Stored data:
=== Section Start ===
(** X12.  An offer outlives the device's reference for as long as a
    transfer is in flight.  When the drag leaves ([data_device_leave])
    after a receive on an offer that only the device held, the offer is
    not freed; the stream is still delivered in full, and the zero-length
    read at its end destroys the proxy and frees the offer, exactly once
    and after the last sink call. *)
Theorem offer_freed_only_after_stream_ends (r w : Z) (mime_type : string)
    (f d : nat) (data : list Byte.byte) (p : DataOffer.process)
    (o : DataOffer.data_offer) :
  DataOffer.offer p = Some o ->
  DataOffer.refcount o = 1 ->
  r <> w ->
  DataOffer.watched p !! r = None ->
  let o1 := DataOffer.Offer (DataOffer.types o) 1 r f (DataOffer.ox o)
              (DataOffer.oy o) d in
  (exists p1 p2,
      DataOffer.data_offer_receive_data (Some (r, w)) mime_type f d p
      = Some p1
      /\ DataOffer.device_release p1 = Some p2
      /\ DataOffer.offer p2 = Some o1
      /\ DataOffer.frees p2 = DataOffer.frees p)
  /\ exists p' calls,
      Transfer.receive_then_leave (r, w) mime_type f d data p = Some p'
      /\ DataOffer.log p'
         = DataOffer.log p ++ [DataOffer.EReceive mime_type w] ++ calls
           ++ [Transfer.end_of_stream o1; DataOffer.EProxyDestroy;
               DataOffer.EFree]
      /\ Forall (Transfer.is_chunk o1) calls
      /\ Transfer.received calls = data
      /\ DataOffer.offer p' = None
      /\ DataOffer.frees p' = S (DataOffer.frees p)
      /\ DataOffer.fds p' !! r = None.
Proof.
  intros Ho Hrc Hne Hw o1. unfold Transfer.receive_then_leave.
  destruct (receive_takes_reference r w mime_type f d p o Ho Hne Hw)
    as (p1 & Hp1 & Ho1 & Hf1 & Hw1 & Hl1).
  rewrite Hp1. cbn [mbind option_bind fst].
  unfold DataOffer.device_release.
  destruct (data_offer_destroy_releases p1 _ Ho1)
    as (p2 & Hp2 & Hf2 & Hw2 & Hrest).
  rewrite Hp2. cbn [mbind option_bind].
  cbn [DataOffer.refcount DataOffer.types DataOffer.fd DataOffer.func
       DataOffer.ox DataOffer.oy DataOffer.user_data] in Hrest.
  rewrite Hrc in Hrest. change (1 + 1 =? 1) with false in Hrest.
  change (1 + 1 - 1) with 1 in Hrest.
  destruct Hrest as (Ho2 & Hfr2 & Hl2).
  assert (DataOffer.frees p1 = DataOffer.frees p) as Hfr1.
  { rewrite (frees_app p [DataOffer.EReceive mime_type w] p1 Hl1).
    rewrite filter_cons, decide_False by (by intros ?). cbn. lia. }
  split.
  { exists p1, p2. repeat split; try done. by rewrite Hfr2. }
  set (p3 := DataOffer.far_close r (DataOffer.far_write r data p2)).
  assert (DataOffer.offer p3 = DataOffer.offer p2
          /\ DataOffer.watched p3 = DataOffer.watched p2
          /\ DataOffer.log p3 = DataOffer.log p2
          /\ DataOffer.fds p3
             = <[r := DataOffer.ReadEnd data true]> (DataOffer.fds p2))
    as (Ho3 & Hw3 & Hl3 & Hf3).
  { unfold p3, DataOffer.far_write. rewrite Hf2, Hf1, lookup_insert_eq.
    unfold DataOffer.far_close.
    cbn [DataOffer.fds DataOffer.offer DataOffer.watched DataOffer.log].
    rewrite lookup_insert_eq.
    cbn [DataOffer.fds DataOffer.offer DataOffer.watched DataOffer.log].
    by rewrite insert_insert_eq. }
  destruct (pump_delivers (S (length data)) data p3 o1)
    as (p' & calls & Hp & Hl' & Hall & Hrec & Ho' & Hf' & Hw').
  - by rewrite Ho3, Ho2.
  - rewrite Hf3. apply lookup_insert_eq.
  - rewrite Hw3, Hw2, Hw1. cbn [DataOffer.fd o1]. rewrite lookup_insert_eq.
    by eexists.
  - lia.
  - exists p', calls. cbn [DataOffer.fd DataOffer.refcount o1] in *.
    change (1 =? 1) with true in Ho'.
    unfold Transfer.last_reference in Hl'. change (1 =? 1) with true in Hl'.
    split; [done|].
    assert (DataOffer.log p'
            = DataOffer.log p ++ [DataOffer.EReceive mime_type w] ++ calls
              ++ [Transfer.end_of_stream o1; DataOffer.EProxyDestroy;
                  DataOffer.EFree]) as Hlog.
    { rewrite Hl', Hl3, Hl2, Hl1. by rewrite <- !app_assoc. }
    split; [done|]. split; [done|]. split; [done|]. split; [done|].
    split; [|rewrite Hf'; apply lookup_delete_eq].
    rewrite (frees_app p _ p' Hlog).
    rewrite !filter_app, !length_app.
    assert (filter (fun e => DataOffer.is_free e) calls = []) as ->.
    { clear -Hall. induction Hall as [|e l [data' [-> _]] _ IH]; [done|].
      rewrite filter_cons. cbn [DataOffer.is_free].
      rewrite decide_False by (by intros ?). exact IH. }
    cbn. rewrite !(decide_False (P:=False)) by (by intros ?).
    rewrite !(decide_True (P:=True)) by done. cbn. lia.
Qed.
=== Section End ===
| Task requirements |
The lines to copy run from the first line of the entries to the line containing "let o1 := DataOffer.Offer"; copy them exactly and output nothing else.

| Response area |
(** X12.  An offer outlives the device's reference for as long as a
    transfer is in flight.  When the drag leaves ([data_device_leave])
    after a receive on an offer that only the device held, the offer is
    not freed; the stream is still delivered in full, and the zero-length
    read at its end destroys the proxy and frees the offer, exactly once
    and after the last sink call. *)
Theorem offer_freed_only_after_stream_ends (r w : Z) (mime_type : string)
    (f d : nat) (data : list Byte.byte) (p : DataOffer.process)
    (o : DataOffer.data_offer) :
  DataOffer.offer p = Some o ->
  DataOffer.refcount o = 1 ->
  r <> w ->
  DataOffer.watched p !! r = None ->
  let o1 := DataOffer.Offer (DataOffer.types o) 1 r f (DataOffer.ox o)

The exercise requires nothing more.